Also why is a logfile not being written. I have already looked on the web and cannot find these answers.

----------

## Crisis

Add:

172.28.133.42 bweaverxp.idx.com

to /etc/hosts

 *Quote:*   

> uid = nobody
> 
> gid = nobody 

 

My guess is that is does not have the proper rights to write to /var/log.  There are many routes you could take to fix this, but I bet that is your problem.

----------

## brent_weaver

thanks for the suggestion, problem is that my pc is running DHCP and that address changes every 4 days. Why would can I not rely on the networks DNS? What am I missing?

----------

## Crisis

Well I wanted to see if that fixed it first in the short term.  Did you fix your logging problem yet to see if it gives you any more info?

You could run rsyncd as root then it would be able to log or make a user with rights.

----------

## brent_weaver

That is a great point.
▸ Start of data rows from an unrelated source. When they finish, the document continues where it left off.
(** C14: a capture is answered once. Among writers that respect the handoff, a call to admit a capture ends; when it answers,
    the receipt it returns is valid for the envelope and is the one in the journal, and a share is reported accepted exactly when that receipt
    says so; a new acceptance is of a share that passed complete validation against a bundle of the engine, with its work key and its
    bytes in the journal. From then on, whatever the others do and whenever it is called, the engine
    answers this envelope with the same receipt and the same accepted share. *)
Theorem capture_answer_final now n s v :
  engine_typed now → represents s v →
  ∃ r n1 s1 v1, admit_capture env engine envelope now (n, s) = (r, (n1, s1)) ∧ represents s1 v1 ∧ handoff_rely v v1 ∧
    ∀ adm, r = Ok adm → answered v1 adm ∧ credited now v1 adm ∧
      ∀ later v2 n2 s2, handoff_rely v1 v2 → represents s2 v2 →
      ∃ w, admit_capture env engine envelope later (n2, s2) = (Ok (mkCaptureAdmission adm.(ca_receipt) adm.(ca_accepted_share_id) true), w).
Proof.
  intros Ht Hrep. destruct (admit_capture_admits now v Ht n s Hrep) as (r & n1 & s1 & v1 & E & Hrep1 & Hle & Hr).
  exists r, n1, s1, v1. do 3 (split; [done|]). intros adm Hadm. destruct (Hr adm Hadm) as [Hans Hcred]. do 2 (split; [done|]).
  intros later v2 n2 s2 Hle2 Hrep2. destruct (admit_capture_again later v1 v2 adm Hans Hle2 n2 s2 Hrep2) as (r2 & n3 & s3 & v3 & E2 & _ & _ & ->).
  by exists (n3, s3).
Qed.
End Admitting.

(** ** An interrupted transition *)

Section Interrupted.
Context {digests : Digests} {digests_ok : DigestsOk} {ed : Ed25519} {ed_ok : Ed25519Ok} {hexes : Hex} {hex_ok : HexOk}.
Context {S : Type} `{!DurableStore S, !DurableStoreLaws S} (env : nat → S → S).

(** The other writers respect the handoff and leave the engine's bundles alone. *)
Definition engine_rely (v v' : View) : Prop :=
  handoff_rely v v' ∧ ∀ ns k, ns ∈ [CORE_BUNDLE_NAMESPACE; CORE_BUNDLE_STATE_NAMESPACE] → v' !! (ns, k) = v !! (ns, k).
#[local] Instance engine_rely_preorder : PreOrder engine_rely.
Proof.
  split; [by intros v; split|]. intros v1 v2 v3 [H12 E12] [H23 E23]. split; [by etrans|]. intros ns k Hns. by rewrite E23, E12.
Qed.
Hypothesis env_rely : ∀ n s v, represents s v → ∃ v', represents (env n s) v' ∧ engine_rely v v'.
I tried to add my host to /etc/host and it did not work. It works like a champ if I put the IP address. This is begining to make me think that I am not the problem, insted it is.

And I am still puzzled as to why it does not log.

----------

## Crisis

 *Quote:*   

> And I am still puzzled as to why it does not log.

 

Did you try setting it to run as root, or a user that has permission to /var/log, or changing the log file to someplace where the user the process is running as has rights to?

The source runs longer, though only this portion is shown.